PEOPLE DO NOT GO TO THE GYM TO WATCH TV. PEOPLE GO TO THE GYM TO WORK OUT.

well, earthlings do, anyway.

unfortunately, when actually confronted with this girl's claim, i failed to produce a counterargument nearly as cohesive as the above. it was more like that scene in star trek where i think chekhov or spock or someone grins broadly and pretends to die, while the other tells the robot, "he died from too much happiness!", and the robot's head subsequently explodes.

what i came up with was, "huh?"

"your dancing is making it hard for me to hear american idol!" she said.

"yeah," interjected her friend, "that's why you should go up to your room."

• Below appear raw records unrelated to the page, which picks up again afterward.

(* ===== verification/SessionProps.v ===== *)
(** * Properties of tunnel selection and the session table

    Both directions of a flow choose the same tunnel; the table refines a map
    from (inner address, tunnel index) to the live session; delivery reaches a
    live session of the right client whenever there is one; the address pool
    and the framing helpers. *)
From S2P Require Import Prelude Words TcpParse Session.
Local Open Scope Z_scope.
Local Open Scope masqued_scope.

(** [q] is a packet of the opposite direction of [p]'s flow. *)
Record reverse_of (p q : bytes) : Prop := {
  rv_src : slice q 12 16 = slice p 16 20;
  rv_dst : slice q 16 20 = slice p 12 16;
  rv_proto : q.[9] = p.[9];
  rv_ports : flow_ports q = ((flow_ports p).2, (flow_ports p).1)
}.

Lemma flowHashSym_reverse p q : reverse_of p q -> flowHashSym q = flowHashSym p.
Proof.
  intros [H1 H2 H3 H4]. unfold flowHashSym. rewrite H1, H2, H3, H4.
  destruct (flow_ports p) as [sp dp]. cbn [fst snd].
  rewrite (bytes_compare_sym (slice p 12 16) (slice p 16 20)).
  destruct (bytes_compare (slice p 12 16) (slice p 16 20)) eqn:Ec; cbn [CompOpp]; try done.
  apply bytes_compare_eq in Ec. rewrite Ec.
  destruct (sp <? dp) eqn:E1, (dp <? sp) eqn:E2; bool_hyps; try lia; try done.
  assert (sp = dp) as -> by lia. done.
Qed.

(** The two directions of a flow choose the same tunnel: for a packet of
    the opposite direction (addresses and ports swapped, same protocol) the
    symmetric hash is equal, so with the same table [pick] answers the same
    session, whatever the group's occupancy. *)
Theorem pick_symmetric g p q : reverse_of p q ->
  flowHashSym q = flowHashSym p /\ pick g q = pick g p.
Proof.
  intros H. pose proof (flowHashSym_reverse p q H) as E. split; [done|]. unfold pick. by rewrite E.
Qed.
(* ===== verification/RxLoopProps.v ===== *)
(** * Properties of the receive loop *)
From S2P Require Import Prelude Words Conn ConnProps RxLoop.
Local Open Scope Z_scope.
Local Open Scope masqued_scope.

(** ** Frames *)

(** What a turn receives: nothing on shutdown, on a poll that is interrupted or
    fails, and when no frame is ready. *)
Definition received (a : roundAnswers) : list (bytes * Z) :=
  if ra_done a then []
  else if (ra_ready a =? 0)%nat then match ra_poll a with PollOk => take (ra_ready2 a) (ra_ring a) | _ => [] end
  else take (ra_ready a) (ra_ring a).
Definition stops (a : roundAnswers) : bool :=
  ra_done a || ((ra_ready a =? 0)%nat && match ra_poll a with PollError => true | _ => false end).
(** The turns until the goroutine returns. *)
Fixpoint turns (answers : list roundAnswers) : list roundAnswers :=
  match answers with [] => [] | a :: rest => if stops a then [] else a :: turns rest end.

(** The shards hold at most their capacity. *)
Definition shards_ok (c : Conn) : Prop := Forall (fun sh => length sh <= quicShardCap)%nat (quicShards c).

Section Loop.
Context (h : option (bytes -> bytes -> bool)) (idx : nat).

Lemma receiveFrame_shards c frame desc : shards_ok c ->
  shards_ok (receiveFrame h c idx frame desc) /\ length (quicShards (receiveFrame h c idx frame desc)) = length (quicShards c).
Proof using.
  unfold receiveFrame, shards_ok. set (c0 := if _ : bool then _ else c). intros Hc.
  assert (E : quicShards c0 = quicShards c) by (unfold c0; by destruct (_ && _)). rewrite <- E in Hc |- *. clearbody c0.
  unfold dispatchFrame, dispatchQUIC, dispatchFwd. destruct (classify frame) as [|ihl|]; [done| |by case_match].
  case_match; [done|]. cbv zeta. unfold enqueue. cbn [quicShards refill].
  destruct (quicShards c0 !! idx) as [buf|] eqn:Eb; [|done].
  destruct (quicShardCap <=? length buf)%nat eqn:Ef; [done|]. bool_hyps. cbn [quicShards]. split; [|by rewrite length_insert].
  apply Forall_insert; [done|]. rewrite length_app. cbn. lia.
Qed.
Lemma receiveFrame_fills c frame desc : fills (receiveFrame h c idx frame desc) = fills c ++ [desc].
Proof using. apply (receiveFrame_effect h c idx frame desc). Qed.

Lemma receive_all_spec fs : forall c, shards_ok c ->
  fills (receive_all h idx c fs) = fills c ++ map snd fs /\ shards_ok (receive_all h idx c fs) /\
  length (quicShards (receive_all h idx c fs)) = length (quicShards c).
Proof using.
  induction fs as [|[f d] fs IH]; intros c Hc; cbn; [by rewrite app_nil_r|].
  destruct (receiveFrame_shards c f d Hc) as [Hs Hl]. destruct (IH _ Hs) as (H1 & H2 & H3).
  unfold receive_all in *. rewrite H1, receiveFrame_fills, <- app_assoc. split; [done|]. split; [done|congruence].
Qed.

Lemma rx_round_spec l a : shards_ok (rl_conn l) ->
  let '(go, l') := rx_round h idx l a in
  go = negb (stops a) /\ fills (rl_conn l') = fills (rl_conn l) ++ map snd (received a) /\
  xskRxFrames l' = xskRxFrames l + Z.of_nat (length (received a)) /\
  shards_ok (rl_conn l') /\ length (quicShards (rl_conn l')) = length (quicShards (rl_conn l)).
Proof using.
  intros Hc. unfold rx_round, received, stops. destruct (ra_done a); [cbn; rewrite app_nil_r; split_and!; (done || lia)|].
  set (l1 := if (0 <? ra_free a)%nat then _ else l).
  assert (H1 : rl_conn l1 = rl_conn l /\ xskRxFrames l1 = xskRxFrames l) by (unfold l1; by case_match). destruct H1 as [E1 E2].
  assert (Hr : forall fs, let l2 := receive_round h idx l1 fs in fills (rl_conn l2) = fills (rl_conn l) ++ map snd fs /\
    xskRxFrames l2 = xskRxFrames l + Z.of_nat (length fs) /\ shards_ok (rl_conn l2) /\ length (quicShards (rl_conn l2)) = length (quicShards (rl_conn l))).
  { intros fs. cbn. rewrite E1, E2. destruct (receive_all_spec fs (rl_conn l) Hc) as (A & B & C). done. }
  assert (Hn : fills (rl_conn l1) = fills (rl_conn l) ++ map snd ([] : list (bytes * Z)) /\ xskRxFrames l1 = xskRxFrames l + Z.of_nat (length ([] : list (bytes * Z))) /\
    shards_ok (rl_conn l1) /\ length (quicShards (rl_conn l1)) = length (quicShards (rl_conn l))).
  { rewrite E1, E2. cbn. rewrite app_nil_r. split_and!; (done || lia). }
  destruct (ra_ready a =? 0)%nat; [|by split]. destruct (ra_poll a); [|by split..].
  destruct (ra_ready2 a =? 0)%nat eqn:E0; [|by split]. apply Nat.eqb_eq in E0. rewrite E0. by split.
Qed.
End Loop.

(** ** The snapshot *)

Lemma min_from_le l : forall m, min_from m l <= m /\ forall x, x ∈ l -> min_from m l <= x.
Proof.
  unfold min_from. induction l as [|y l IH]; intros m; cbn [foldl]; [split; [lia|by intros x Hx%not_elem_of_nil]|].
  destruct (IH (if y <? m then y else m)) as [H1 H2]. destruct (Z.ltb_spec y m); (split; [lia|]); intros x Hx; apply elem_of_cons in Hx as [->|Hx]; try lia; by apply H2.
Qed.
Lemma quicLen_bound (shs : list (list quicFrame)) : forall n, Forall (fun sh => length sh <= quicShardCap)%nat shs ->
  foldl (fun n sh => n + Z.of_nat (length sh)) n shs <= n + Z.of_nat (quicShardCap * length shs).
Proof.
  induction shs as [|sh shs IH]; intros n Hs; cbn [foldl length]; [lia|]. apply Forall_cons in Hs as [H1 Hs].
  specialize (IH (n + Z.of_nat (length sh)) Hs). lia.
Qed.
Lemma snapshot_ok c socks : shards_ok c -> let d := DiagSnapshot c socks in
  d_quicLen d <= d_quicCap d /\ d_quicCap d = Z.of_nat (quicShardCap * length (quicShards c)) /\
  (forall s, s ∈ socks -> d_minFill d <= so_fillFree s /\ d_minTxFree d <= so_txFree s).
Proof.
  intros Hc. cbn [DiagSnapshot d_quicLen d_quicCap d_minFill d_minTxFree].
  split; [apply (quicLen_bound (quicShards c) 0 Hc)|]. split; [done|]. intros s Hs.
  split; apply min_from_le; apply list_elem_of_fmap; by exists s.
Qed.

(** C30.  The receive loop.  Over any sequence of turns it returns exactly at the
    first closed [done] or failed poll (an interrupted one is retried); until
    then it handles every frame it receives, and each descriptor goes back to
    the fill ring once, in the order received; no shard ever holds more than its
    1024 frames, so the occupancy a snapshot shows never exceeds the capacity
    it shows, and its free-slot figures are the least over the sockets. *)
Theorem rx_loop_conserves h idx answers socks : forall l, shards_ok (rl_conn l) ->
  let '(running, l') := dispatchSocket h idx l answers in
  let fs := concat (map received (turns answers)) in
  running = negb (existsb stops answers) /\
  fills (rl_conn l') = fills (rl_conn l) ++ map snd fs /\ xskRxFrames l' = xskRxFrames l + Z.of_nat (length fs) /\
  let d := DiagSnapshot (rl_conn l') socks in
  d_quicLen d <= d_quicCap d /\ d_quicCap d = Z.of_nat (quicShardCap * length (quicShards (rl_conn l))) /\
  (forall s, s ∈ socks -> d_minFill d <= so_fillFree s /\ d_minTxFree d <= so_txFree s).
Proof.
  induction answers as [|a rest IH]; intros l Hl; cbn [dispatchSocket turns existsb].
  - cbn [map concat length]. rewrite app_nil_r. split; [done|]. split; [done|]. split; [lia|]. by apply snapshot_ok.
  - pose proof (rx_round_spec h idx l a Hl) as Hr. destruct (rx_round h idx l a) as [go l1]. destruct Hr as (-> & Hf & Hx & Hs & Hn).
    destruct (stops a) eqn:Es; cbn [negb orb map concat].
    + assert (Er : received a = []).
      { unfold received. unfold stops in Es. destruct (ra_done a); [done|]. cbn in Es. apply andb_true_iff in Es as [-> Es]. by destruct (ra_poll a). }
      rewrite Er in Hf, Hx. cbn [map length] in *. split; [done|]. split; [exact Hf|]. split; [exact Hx|]. rewrite <- Hn. by apply snapshot_ok.
    + specialize (IH l1 Hs). destruct (dispatchSocket h idx l1 rest) as [run l2]. cbv zeta in IH |- *. destruct IH as (I1 & I2 & I3 & I4).
      rewrite Hn in I4. split; [exact I1|]. split; [by rewrite I2, Hf, map_app, app_assoc|]. split; [rewrite I3, Hx, length_app; lia|exact I4].
Qed.

Lemma rx_loop_conserves_witness :
  let a := {| ra_done := false; ra_free := 1; ra_ready := 0; ra_poll := PollOk; ra_ready2 := 1; ra_ring := [(rx_frame_example, 5)] |} in
  let stop := {| ra_done := true; ra_free := 1; ra_ready := 1; ra_poll := PollOk; ra_ready2 := 1; ra_ring := [(rx_frame_example, 6)] |} in
  let l := {| rl_conn := conn_example; rl_topups := []; xskRxRounds := 0; xskRxFrames := 0 |} in
  shards_ok (rl_conn l) /\ fills (rl_conn (dispatchSocket None 0 l [a; stop; a]).2) = [5].
Proof.
  intros a stop l. assert (Hs : shards_ok (rl_conn l)) by (repeat constructor; cbn; unfold quicShardCap; lia).
  split; [exact Hs|]. pose proof (rx_loop_conserves None 0 [a; stop; a] [] l Hs) as H.
  destruct (dispatchSocket None 0 l [a; stop; a]) as [run l']. destruct H as (_ & H & _). exact H.
Defined.

(** ** Buffers and close *)

Lemma set_buffers_spec ok size l : forall i e l', set_buffers ok size i l = (e, l') ->
  length l' = length l /\
  (e = None -> forall k, (k < length l)%nat -> l' !! k = Some size /\ ok (i + k)%nat = true) /\
  (forall j, e = Some j -> ok j = false /\ (i <= j < i + length l)%nat /\
     forall k, (k < length l)%nat -> l' !! k = if (i + k <? j)%nat then Some size else l !! k).
Proof.
  induction l as [|old l IH]; intros i e l'; cbn [set_buffers].
  { intros [= <- <-]. split; [done|]. split; [cbn; lia|]. by intros j. }
  destruct (ok i) eqn:Eo.
  - destruct (set_buffers ok size (S i) l) as [e1 l1] eqn:Es. intros [= <- <-]. destruct (IH _ _ _ Es) as (H1 & H2 & H3).
    split; [cbn; lia|]. split.
    + intros -> [|k] Hk; [split; [done|by rewrite Nat.add_0_r]|]. cbn in Hk |- *. rewrite Nat.add_succ_r. apply H2; [done|lia].
    + intros j Ej. destruct (H3 j Ej) as (A & B & C). split; [done|]. split; [cbn; lia|]. intros [|k] Hk.
      * rewrite Nat.add_0_r. by rewrite (proj2 (Nat.ltb_lt i j)) by lia.
      * cbn in Hk |- *. rewrite Nat.add_succ_r. apply C. lia.
  - intros [= <- <-]. split; [done|]. split; [done|]. intros j [= <-]. split; [done|]. split; [cbn; lia|].
    intros k Hk. by rewrite (proj2 (Nat.ltb_ge (i + k) i)) by lia.
Qed.

(** Setting a socket buffer succeeds exactly when every socket took the size;
    the first that refuses is reported and leaves it and its successors alone. *)
Theorem buffers_all_or_first ok size rcvbuf :
  let '(e, after) := SetReadBuffer ok size rcvbuf in
  length after = length rcvbuf /\
  match e with
  | None => forall k, (k < length rcvbuf)%nat -> after !! k = Some size /\ ok k = true
  | Some j => ok j = false /\ forall k, (k < length rcvbuf)%nat -> after !! k = if (k <? j)%nat then Some size else rcvbuf !! k
  end.
Proof.
  unfold SetReadBuffer. destruct (set_buffers ok size 0 rcvbuf) as [e l'] eqn:E. destruct (set_buffers_spec _ _ _ _ _ _ E) as (H1 & H2 & H3).
  split; [done|]. destruct e as [j|]; [|by apply H2]. destruct (H3 j eq_refl) as (A & _ & C). by split.
Qed.

(** A second [Close] of a connection panics, on the channel closed already; the
    first has closed every socket. *)
Theorem close_twice_panics c c' : Conn_Close c = Some c' ->
  Conn_Close c' = None /\ (forall i s, conn_sockets c' !! i = Some (Some s) -> s = false) /\ length (conn_sockets c') = length (conn_sockets c).
Proof.
  unfold Conn_Close. destruct (done_closed c); [done|]. intros [= <-]. cbn. split; [done|]. unfold closeSockets. split; [|by rewrite length_map].
  intros i s Hs. apply list_lookup_fmap_Some in Hs as ([b|] & Hs & _); [by injection Hs|done].
Qed.
Lemma close_twice_panics_witness : exists c', Conn_Close {| done_closed := false; conn_sockets := [Some true; None] |} = Some c' /\ Conn_Close c' = None.
Proof.
  eexists. split; [reflexivity|]. exact (proj1 (close_twice_panics {| done_closed := false; conn_sockets := [Some true; None] |} _ eq_refl)).
Defined.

i stared at both of them for a very long time, trying to follow their reasoning. i couldn't even find it in me to be angry. finally, abandoning my attempt to make the math line up, i did the only thing i could do:

i laughed.

and then, with much, much effort, i turned down my music a little, turned back to my mirror, and continued my aerobics routine.

somewhere out there, i thought, is a very lucky guy.